I don't think religion was a friend of open inquiry into mysteries of the world.
Well, we should maybe differentiate two subcategories in relationship to that.
I've talked a lot to people like Sam Harris and to Richard Dawkins about exactly these issues,
say about the antagonism between religion and science. And so one of the things that I really saw,
so Dawkins regards the religious enterprise as pseudoscientifics, all that body of pseudoscientific
pseudoscientifics, all that body of pseudoscientific proclamation that impedes the rational progress of enlightenment science.
So that's his perspective, and I'm not trying to parody it or to put it down in any sense.
I'm just trying to relate it.
Whereas Harris, and I'm using these two people because they're examples, perhaps, of the
world's most famous atheists.
Harris's argument is more emotional than that in some sense, and I don't mean irrational.
I mean, based in a deeper emotion, Harris identifies the spirit of totalitarianism and malevolence with the religious enterprise.
And I think that's an error because he's throwing out the baby with the bath water.
It's interesting to me in relationship to...
Well, so I would say you're talking about the antagonism between religion and science.

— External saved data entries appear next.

(** The text as [re.sub] sees it, after [skip] characters. *)
Fixpoint scan (skip : nat) (s : string) : list piece :=
  match s with
  | EmptyString => []
  | String c s' =>
      match skip with
      | S n => scan n s'
      | O =>
          match match_var s with
          | Some (name, rest) => Slot name :: scan (String.length s' - String.length rest) s'
          | None => Lit c :: scan 0 s'
          end
      end
  end.

Definition slots (ps : list piece) : list string :=
  flat_map (fun p => match p with Slot n => [n] | Lit _ => [] end) ps.

(** ** template_store.py *)

Definition TemplateStore : Type := dict string (dict Z (TemplateSpec * string)).

Definition TemplateNotFoundError (name : string) : exn := OtherError "TemplateNotFoundError" name.

Definition is_template_not_found (e : exn) : bool := String.eqb (exn_name e) "TemplateNotFoundError".

Definition TemplateValidationError (msg : string) : exn := OtherError "TemplateValidationError" msg.

(** [word\s*\(] at the start, in lower-cased text. *)
Definition calls_word (word s : string) : bool :=
  starts_with word s &&
  match lstrip (drop_chars (String.length word) s) with
  | String "(" _ => true
  | _ => false
  end.

(** [\bnow\s*\(|random\s*\(|uuid\s*\(], ignoring case; [boundary] tells whether a
    word can begin here. *)
Fixpoint nondeterministic_from (boundary : bool) (s : string) : bool :=
  (boundary && calls_word "now" s) || calls_word "random" s || calls_word "uuid" s ||
  match s with
  | String c s' => nondeterministic_from (negb (is_word c)) s'
  | EmptyString => false
  end.

Definition nondeterministic (text : string) : bool := nondeterministic_from true (str_lower text).

(** The undeclared variables are a set: the message lists them in some order. *)
Definition validate_template (spec : TemplateSpec) (content : string) : res unit :=
  if nondeterministic content then
    Err (TemplateValidationError ("Template " +:+ py_repr (ts_name spec) +:+
      " uses non-deterministic functions (now()/random()/uuid()) — forbidden (DG-NFR-1)."))
  else
    let declared := map tv_name (ts_variables spec) in
    let actual := slots (scan 0 content) in
    match bfilter (fun n => negb (str_in n declared)) actual with
    | [] => Ok tt
    | undeclared => Err (TemplateValidationError ("Template " +:+ py_repr (ts_name spec) +:+
        " uses undeclared variables: {" +:+ str_join ", " (map py_repr (remove_dups undeclared)) +:+
        "}. Add them to TemplateSpec.variables."))
    end.

Section TemplateStore.
Context (sha256_hex : string -> string).

Definition with_spec_checksum (s : TemplateSpec) (checksum : string) : TemplateSpec :=
  mk_TemplateSpec (ts_name s) (ts_version s) (ts_format s) (ts_target_form_id s) (ts_privileged_default s)
    (ts_variables s) checksum.

Definition register_template (spec : TemplateSpec) (content : string) (validate : bool) (store : TemplateStore)
    : res TemplateStore :=
  letr! _ := if validate then validate_template spec content else Ok tt in
  let spec := with_spec_checksum spec (sha256_hex content) in
  let versions := match dget (ts_name spec) store with Some v => v | None => [] end in
  Ok (dset (ts_name spec) (dset (ts_version spec) (spec, content) versions) store).
End TemplateStore.

(** [max] of a non-empty list of version numbers. *)
Definition max_key (n : Z) (l : list Z) : Z := fold_left Z.max l n.

Definition get_template (name : string) (version : option Z) (store : TemplateStore)
    : res (TemplateSpec * string) :=
  match dget name store with
  | Some (((n, _) :: others) as versions) =>
      match version with
      | Some v => or_raise (TemplateNotFoundError (name +:+ "@v" +:+ pretty v)) (dget v versions)
      | None => or_raise (KeyError name) (dget (max_key n (dkeys others)) versions)
      end
  | _ => Err (TemplateNotFoundError name)
  end.

Definition resource_template (name : string) (store : TemplateStore) : res jdict :=
  letr! (spec, _) := get_template name None store in
  Ok [("name", JStr (ts_name spec)); ("version", JInt (ts_version spec)); ("format", JStr (ts_format spec));
      ("target_form_id", jopt (ts_target_form_id spec)); ("privileged_default", JBool (ts_privileged_default spec));
      ("checksum", JStr (ts_checksum spec));
      ("variables", JList (map (fun v => JDict (dump_variable v)) (ts_variables spec)))].

Definition make_simple_template (spec : TemplateSpec) : string :=
  str_join NL (("# " +:+ ts_name spec +:+ " v" +:+ pretty (ts_version spec)) ::
               map (fun v => "{{ " +:+ tv_name v +:+ " }}") (ts_variables spec)).

(** ** context.py *)

(** A value of a variable: JSON, or the dates Python has beside it. *)
Inductive docval := DJson (j : json) | DDatetime (t : datetime) | DDate (d : date).

Definition is_none (v : docval) : bool := match v with DJson JNull => true | _ => false end.

Definition docval_truthy (v : docval) : bool := match v with DJson j => json_truthy j | _ => true end.

Definition month_names : list string :=
  ["January"; "February"; "March"; "April"; "May"; "June"; "July"; "August"; "September"; "October"; "November";
   "December"].

(** [d.strftime("%B %d, %Y")] *)
Definition us_date (d : date) : string :=
  let '(y, m, dd) := ord2ymd d in
  nth (Z.to_nat (m - 1)) month_names EmptyString +:+ " " +:+ pad 2 dd +:+ ", " +:+ pretty y.

(** [str(dt)] *)
Definition datetime_str (t : datetime) : string :=
  date_str (dt_date t) +:+ " " +:+ time_str (dt_us t) +:+ off_str (dt_off t).

Section Context.
(** [str] of a JSON value that is not a string. *)
Context (json_str : json -> string).

Definition docval_str (v : docval) : string :=
  match v with
  | DJson (JStr s) => s
  | DJson j => json_str j
  | DDatetime t => datetime_str t
  | DDate d => date_str d
  end.

Definition format_value (v : docval) (t : VarType) : string :=
  if is_none v then EmptyString
  else match t with
       | TyDate => match v with
                   | DDatetime dt => us_date (dt_date dt)
                   | DDate d => us_date d
                   | _ => docval_str v
                   end
       | TyBool => if docval_truthy v then "Yes" else "No"
       | _ => docval_str v
       end.

Definition opt_val (o : option string) : docval := DJson (jopt o).

Definition domain_map (m : Matter) : dict string docval :=
  [("client.full_name", DJson (JStr (ct_name (mt_client m))));
   ("client.email", opt_val (if opt_truthy (ct_email (mt_client m)) then ct_email (mt_client m) else None));
   ("client.phone", opt_val (ct_phone (mt_client m)));
   ("matter.reference", DJson (JStr (mt_reference m)));
   ("matter.title", DJson (JStr (mt_title m)));
   ("matter.status", DJson (JStr (mt_status m)));
   ("matter.practice_area", opt_val (mt_practice_area m));
   ("matter.opened_at", DDatetime (mt_opened_at m))].

Definition doc_context : Type := dict string (option string).

Definition domain_values (spec : TemplateSpec) (m : Matter) : dict string docval :=
  fold_left (fun d v => dset (tv_name v)
      (match dget (tv_name v) (domain_map m) with Some x => x | None => DJson JNull end) d)
    (ts_variables spec) [].

(** Overrides of declared variables; others are ignored. *)
Definition override (spec : TemplateSpec) (data : dict string docval) (resolved : dict string docval)
    : dict string docval :=
  fold_left (fun d p => if str_in p.1 (map tv_name (ts_variables spec)) then dset p.1 p.2 d else d) data resolved.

So one of the things I really admired about Dawkins
and his work has been quite helpful to me by the way is that he has this clear headed
faith in science, this irrationality that's typical of the best scientists, perhaps someone like
Feynman, for example. Dawkins, like all true scientists, believes that there is a transcendent truth
and that the pursuit of that truth will set us free.
And it's those claims that I think are essentially religious.
And so I think it's useful to differentiate
between the religious impulse towards truth,
if you can call that the religious impulse,
and the totalitarian aspect of the imposition of religious dogma,
which I see actually as a variant, not of the religious spirit,
but of the totalitarian spirit.
Because I do believe the greatest scientists that I've known
have a religious reverence for truth.
Now they say objective truth, and that's fine.
It's perfectly reasonable variant of truth.
But the reverence itself doesn't seem to me to be scientific.
It's predicated on whatever it is that drives reverence.
And I'm afraid that what's happening at the level
of the postmodern critique is that it's actually
a corrosive critique of that reverence itself.
It's the claim that that reverence is nothing but a mask for power claims, for example.
And that man, that is a corrosive criticism.
And it might be corrosive enough to bring the whole damn enterprise to a halt.
And I see it shuddering forward with the corruption of journals like Nature and Science and the
increasing politicization
of every scientific discussion.
No, no, I'm with both you and Orkins there in the sense that I like him, have got this
reverence for science and truth and somewhat skeptical of whether religion shares that, because I think faith is antithetical to it.
But he is perhaps wrong that the enemy is conventional religion,
because actually creeping up on us
has been a much more dangerous anti-enlightenment force.
As you say, the post-modernism and a lot of other things
that go with it, and totalitarianism, exactly. And I think the critique you can make of atheists
like me very validly is that when we throw out the baby, sorry, the bath water, the baby goes to,
and we end up with something far worse.
Well, that's the issue.
That way.
The cult of Stalin or the cult of Fouca,
or whatever it might be, you know.
And so in that sense,
and actually Richard,
it concedes this, that if you're going to have, if you can't
exturpate faith from the human spirit, then you might as well have a mild version of it called
the Church of England. Okay, well, so something like that. Let me push you a little bit on that,
too, because I'm very curious about this issue of the faith-predicated presumption
of the properly functioning scientists.
It seems to me, so imagine that, tell me if you think I've got any of these presuppositions
wrong because they're crucially important to this argument.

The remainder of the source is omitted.